When people try out Julia for the first time, many of them are worried by the following example:
1 2 3 4 5 6 7 | julia> factorial(n) = n == 0 ? 1 : n * factorial(n - 1) julia> factorial(20) 2432902008176640000 julia> factorial(21) -4249290049419214848 |
If you’re not familiar with computer architecture, this result is very troubling. Why would Julia claim that the factorial of 21 is a negative number?
The answer is simple, but depends upon a set of concepts that are largely unfamiliar to programmers who, like me, grew up using modern languages like Python and Ruby.
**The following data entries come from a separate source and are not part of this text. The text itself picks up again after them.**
(** * Sector and ring geometry: a shallow embedding and its properties

    The development follows [Source/Core/SectorGeometry.js],
    [Source/Core/RingGeometry.js] and [Source/Workers/createRingGeometry.js].

    Numbers are modelled over the real line: a JavaScript number is a real
    [R], arithmetic is exact, and [Math.cos], [Math.sin], [Math.ceil] are
    [cos], [sin] and [Zceil].  Infinities, rounding and allocation limits of
    typed arrays are outside the model; the one non-real number value the
    constructors can meet, NaN, is kept as a separate value.  Typed arrays
    are lists updated in place with stdpp's [<[i:=v]>], whose silence on an
    out-of-range index is the behaviour of a typed-array store.

    [CesiumMath.toRadians], [defined], [defaultValue] and [Cartesian3] are
    not among the three files; each is modelled where it is first needed and
    marked as such.  The ellipse outline generator, the polygon builder and
    the transfer of geometries are parameters. *)

From Stdlib Require Import Reals Lra ZArith Lia String List.
From stdpp Require Import base list.
From Equations Require Import Equations.
Import ListNotations.

Local Open Scope Z_scope.
Local Open Scope R_scope.
Local Open Scope nat_scope.

(** ** Abrupt completion *)

Inductive Error : Type :=
| DeveloperError (message : string)
| RangeError
| TypeError.

Inductive Completion (A : Type) : Type :=
| Return (a : A)
| Throw (e : Error).
Arguments Return {A} a.
Arguments Throw {A} e.

#[global] Instance Completion_ret : MRet Completion := fun A a => Return a.
#[global] Instance Completion_bind : MBind Completion := fun A B k c =>
  match c with
  | Return a => k a
  | Throw e => Throw e
  end.

Definition isDeveloperError {A : Type} (c : Completion A) : Prop :=
  exists message, c = Throw (DeveloperError message).

(** ** Geometry values *)

Record Cartesian3 (A : Type) : Type := fromElements { x : A; y : A; z : A }.
Arguments fromElements {A} x y z.
Arguments x {A} c.
Arguments y {A} c.
Arguments z {A} c.

Inductive PrimitiveType : Type := POINTS | LINES | TRIANGLES.

Inductive ComponentDatatype : Type := FLOAT | DOUBLE.

Module BoundingSphere.
Record t : Type := { center : Cartesian3 R; radius : R }.
End BoundingSphere.

Record GeometryAttribute : Type := {
  componentDatatype : ComponentDatatype;
  componentsPerAttribute : nat;
  values : list R
}.

Record Geometry : Type := {
  position : GeometryAttribute;
  indices : list Z;
  primitiveType : PrimitiveType;
  boundingSphere : BoundingSphere.t
}.

(** ** Typed arrays *)

(** [new Float64Array(n)] and [new Uint16Array(n)]: [n] zeroes, or a
    RangeError when the length is negative. *)
Definition newTypedArray {A : Type} (zero : A) (n : Z) : Completion (list A) :=
  if (n <? 0)%Z then Throw RangeError else Return (repeat zero (Z.to_nat n)).

(** The value a [Uint16Array] keeps of a stored integer. *)
Definition toUint16 (v : Z) : Z := (v mod 2 ^ 16)%Z.

(** Modelled from the spec: [CesiumMath.toRadians] and
    [CesiumMath.TWO_PI] are not under src/; the spec has the rotation
    "converted to radians" and the sector angle bounded by 2π. *)
Definition RADIANS_PER_DEGREE : R := (PI / 180)%R.
Definition toRadians (degrees : R) : R := (degrees * RADIANS_PER_DEGREE)%R.
Definition TWO_PI : R := (2 * PI)%R.

(** ** JavaScript values

    The values an options object can hold in a field: [undefined], a
    boolean, a number (a real, or NaN), or an object known by its
    reference.  Objects stand for values without a numeric primitive value
    (a plain object, a [Cartesian3]); strings are left out, their conversion
    to numbers being the only thing the constructors would need of them. *)
Inductive JsValue : Type :=
| JsUndefined
| JsBoolean (b : bool)
| JsNumber (v : R)
| JsNaN
| JsObject (ref : nat).

Definition typeof (v : JsValue) : string :=
  match v with
  | JsUndefined => "undefined"
  | JsBoolean _ => "boolean"
  | JsNumber _ | JsNaN => "number"
  | JsObject _ => "object"
  end.

(** The conversion to a number that [*], [<], [<=], [>] and [>=] apply to
    their operands; [None] is NaN. *)
Definition ToNumber (v : JsValue) : option R :=
  match v with
  | JsUndefined => None
  | JsBoolean b => Some (if b then 1%R else 0%R)
  | JsNumber v => Some v
  | JsNaN => None
  | JsObject _ => None
  end.

#[global] Instance Rle_decision (a b : R) : Decision (a <= b)%R := Rle_dec a b.
#[global] Instance Rlt_decision (a b : R) : Decision (a < b)%R := Rlt_dec a b.

(** A comparison with NaN on either side is false. *)
Definition js_compare (cmp : R -> R -> bool) (a b : JsValue) : bool :=
  match ToNumber a, ToNumber b with
  | Some p, Some q => cmp p q
  | _, _ => false
  end.

Definition js_lt : JsValue -> JsValue -> bool := js_compare (fun p q => bool_decide (p < q)%R).
Definition js_le : JsValue -> JsValue -> bool := js_compare (fun p q => bool_decide (p <= q)%R).
Definition js_gt : JsValue -> JsValue -> bool := js_compare (fun p q => bool_decide (q < p)%R).
Definition js_ge : JsValue -> JsValue -> bool := js_compare (fun p q => bool_decide (q <= p)%R).

Definition js_mul (a b : JsValue) : JsValue :=
  match ToNumber a, ToNumber b with
  | Some p, Some q => JsNumber (p * q)
  | _, _ => JsNaN
  end.

(** Modelled from the spec: [defined] and [defaultValue] are not under
    src/; a field is missing when it is [undefined], and a missing optional
    field takes its default. *)
Definition defined (v : JsValue) : bool :=
  match v with
  | JsUndefined => false
  | _ => true
  end.

Definition defaultValue (a b : JsValue) : JsValue :=
  if defined a then a else b.

(** [defaultValue] on the argument of a constructor, where [None] is a
    call without the argument. *)
Definition defaultArgument {A : Type} (a : option A) (b : A) : A :=
  match a with
  | Some v => v
  | None => b
  end.

(** Modelled from the spec: [CesiumMath.toRadians] is not under src/; the
    spec has the angles "converted to radians".  This is the value the
    conversion returns, the product [degrees * RADIANS_PER_DEGREE]. *)
Definition js_toRadians (degrees : JsValue) : JsValue :=
  js_mul degrees (JsNumber RADIANS_PER_DEGREE).

(** Modelled from the spec: [CesiumMath.toRadians] is not under src/; the
    spec makes every violated invariant of the sector parameters, a missing
    sector angle among them, a failure of the construction.  The conversion
    of a missing value throws "degrees is required."; that of any other
    value returns the product. *)
Definition CesiumMath_toRadians (degrees : JsValue) : Completion JsValue :=
  if defined degrees then Return (js_toRadians degrees)
  else Throw (DeveloperError "degrees is required.").

Module Sector.

(** An options object with the fields of a sector: over [JsValue] what the
    constructor receives, over [R] what [computeSector] works on.  The
    constructor also reads [options.ellipsoid], defaults it and never uses
    it; the field is left out. *)
Record Options (V : Type) : Type := {
  radius : V;
  sectorAngle : V;
  rotation : V;
  granularity : V
}.
Arguments radius {V} o.
Arguments sectorAngle {V} o.
Arguments rotation {V} o.
Arguments granularity {V} o.

(** [numPts = 1 + Math.ceil(sectorAngle / granularity)] *)
Definition numPts (options : Options R) : Z :=
  (1 + Zceil (sectorAngle options / granularity options))%Z.

(** [theta = sectorAngle / (numPts - 1)] *)
Definition theta (options : Options R) : R :=
  (sectorAngle options / IZR (numPts options - 1))%R.

(** The update of the direction at the end of the body of the first loop. *)
Definition rotateStep (cosTheta sinTheta : R) (d : R * R) : R * R :=
  let tmp := fst d in
  ((cosTheta * tmp - sinTheta * snd d)%R, (sinTheta * tmp + cosTheta * snd d)%R).

(** [for(i = 3; i < positions.length; i++) { positions[i] = x * radius;
    positions[++i] = y * radius; positions[++i] = 0.0; ... }] *)
Equations? fillPositions (radius cosTheta sinTheta : R) (i : nat) (d : R * R)
    (positions : list R) : list R by wf (length positions - i) lt :=
  fillPositions radius cosTheta sinTheta i d positions with lt_dec i (length positions) := {
    | left _ =>
        fillPositions radius cosTheta sinTheta (i + 3) (rotateStep cosTheta sinTheta d)
          (<[i + 2 := 0%R]> (<[i + 1 := (snd d * radius)%R]> (<[i := (fst d * radius)%R]> positions)));
    | right _ => positions }.
Proof. rewrite !length_insert. lia. Qed.

(** [i = 1; for(j = 0; j < indices.length; j++) { indices[j] = 0;
    indices[++j] = i; indices[++j] = ++i; }]; [fuel] bounds the number of
    iterations and [indices.length] of them always suffice. *)
Fixpoint fillIndices (fuel : nat) (j : nat) (i : Z) (indices : list Z) : list Z :=
  match fuel with
  | O => indices
  | S fuel' =>
      if j <? length indices then
        fillIndices fuel' (j + 3) (i + 1)%Z
          (<[j + 2 := toUint16 (i + 1)]> (<[j + 1 := toUint16 i]> (<[j := toUint16 0]> indices)))
      else indices
  end.

Definition computeSector (options : Options R) : Completion Geometry :=
  let granularity := granularity options in
  let radius := radius options in
  let rotation := toRadians (rotation options) in
  let sectorAngle := sectorAngle options in
  let numPts := (1 + Zceil (sectorAngle / granularity))%Z in
  let theta := (sectorAngle / IZR (numPts - 1))%R in
  let cosTheta := cos theta in
  let sinTheta := sin theta in
  let x := cos rotation in
  let y := sin rotation in
  positions ← newTypedArray 0%R ((numPts + 1) * 3)%Z;
  let positions := <[2 := 0%R]> (<[1 := 0%R]> (<[0 := 0%R]> positions)) in
  let positions := fillPositions radius cosTheta sinTheta 3 (x, y) positions in
  indices ← newTypedArray 0%Z ((numPts - 1) * 3)%Z;
  let indices := fillIndices (length indices) 0 1%Z indices in
  Return {|
    position := {| componentDatatype := DOUBLE; componentsPerAttribute := 3; values := positions |};
    indices := indices;
    primitiveType := TRIANGLES;
    boundingSphere := {| BoundingSphere.center := fromElements 0%R 0%R 0%R;
                        BoundingSphere.radius := radius |}
  |}.

(** [defaultValue.EMPTY_OBJECT] *)
Definition EMPTY_OBJECT : Options JsValue :=
  {| radius := JsUndefined; sectorAngle := JsUndefined;
     rotation := JsUndefined; granularity := JsUndefined |}.

(** What the constructor leaves in [this]. *)
Record Descriptor : Type := {
  _radius : JsValue;
  _sectorAngle : JsValue;
  _rotation : JsValue;
  _granularity : JsValue;
  _workerName : string
}.

(** [new SectorGeometry(options)]; [None] is a call without an argument. *)
Definition SectorGeometry (options : option (Options JsValue)) : Completion Descriptor :=
  let options := defaultArgument options EMPTY_OBJECT in
  let radius := radius options in
  sectorAngle ← CesiumMath_toRadians (sectorAngle options);
  let granularity := defaultValue (granularity options) (JsNumber (2 / 100)) in
  let rotation := defaultValue (rotation options) (JsNumber 0) in
  (if negb (defined radius) then
     Throw (DeveloperError "radius must be specified!")
   else if negb (String.eqb (typeof radius) "number") then
     Throw (DeveloperError "radius must be a number!")
   else if js_le radius (JsNumber 0) then
     Throw (DeveloperError "radius must be a positive number")
   else Return tt);;
  (if negb (defined sectorAngle) then
     Throw (DeveloperError "sectorAngle must be specified!")
   else if negb (String.eqb (typeof sectorAngle) "number") then
     Throw (DeveloperError "sectorAngle must be a number!")
   else if js_le sectorAngle (JsNumber 0) || js_ge sectorAngle (JsNumber TWO_PI) then
     Throw (DeveloperError "sectorAngle must be a positive number and less than 360")
   else Return tt);;
  (if js_lt rotation (JsNumber 0) || js_gt rotation (JsNumber 360) then
     Throw (DeveloperError "rotation angle must be between 0 and 360 degrees")
   else Return tt);;
  (if js_le granularity (JsNumber 0) then
     Throw (DeveloperError "granularity must be greater than zero.")
   else Return tt);;
  Return {|
    _radius := radius;
    _sectorAngle := sectorAngle;
    _rotation := rotation;
    _granularity := granularity;
    _workerName := "createSectorGeometry"
  |}.

(** [SectorGeometry.createGeometry], for a descriptor whose four fields
    are real numbers (as the constructor leaves them when it is given real
    numbers); on any other descriptor [computeSector] would compute with
    NaN or coerced values, which this embedding does not follow: [None]. *)
Definition createGeometry (sectorGeometry : Descriptor) : option (Completion Geometry) :=
  match _radius sectorGeometry, _sectorAngle sectorGeometry,
        _rotation sectorGeometry, _granularity sectorGeometry with
  | JsNumber radius, JsNumber sectorAngle, JsNumber rotation, JsNumber granularity =>
      let options :=
        {| radius := radius; sectorAngle := sectorAngle;
           rotation := rotation; granularity := granularity |} in
      let geometry := computeSector options in
      Some geometry
  | _, _, _, _ => None
  end.

End Sector.

(** The options object of the [EllipseOutlineGeometry] constructor, as far
    as the ring builder fills it in. *)
Module EllipseOutlineGeometry.
Record Options : Type := {
  center : JsValue;
  semiMajorAxis : JsValue;
  semiMinorAxis : JsValue;
  ellipsoid : JsValue;
  height : JsValue;
  extrudedHeight : JsValue;
  granularity : JsValue;
  numberOfVerticalLines : JsValue
}.
End EllipseOutlineGeometry.

Module Ring.

Record Options : Type := {
  center : JsValue;
  innerRadius : JsValue;
  outerRadius : JsValue;
  ellipsoid : JsValue;
  height : JsValue;
  granularity : JsValue;
  extrudedHeight : JsValue;
  numberOfVerticalLines : JsValue
}.

(** [defaultValue.EMPTY_OBJECT] *)
Definition EMPTY_OBJECT : Options :=
  {| center := JsUndefined; innerRadius := JsUndefined; outerRadius := JsUndefined;
     ellipsoid := JsUndefined; height := JsUndefined; granularity := JsUndefined;
     extrudedHeight := JsUndefined; numberOfVerticalLines := JsUndefined |}.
Julia thinks that the factorial of 21 is a negative number because computers are machines.
Because they are machines, computers represent numbers using many small groups of bits. Most modern machines work with groups of 64 bits at a time. If an operation has to work with more than 64 bits at a time, that operation will be slower than a similar operation than only works with 64 bits at a time.
As a result, if you want to write fast computer code, it helps to only execute operations that are easily expressible using groups of 64 bits.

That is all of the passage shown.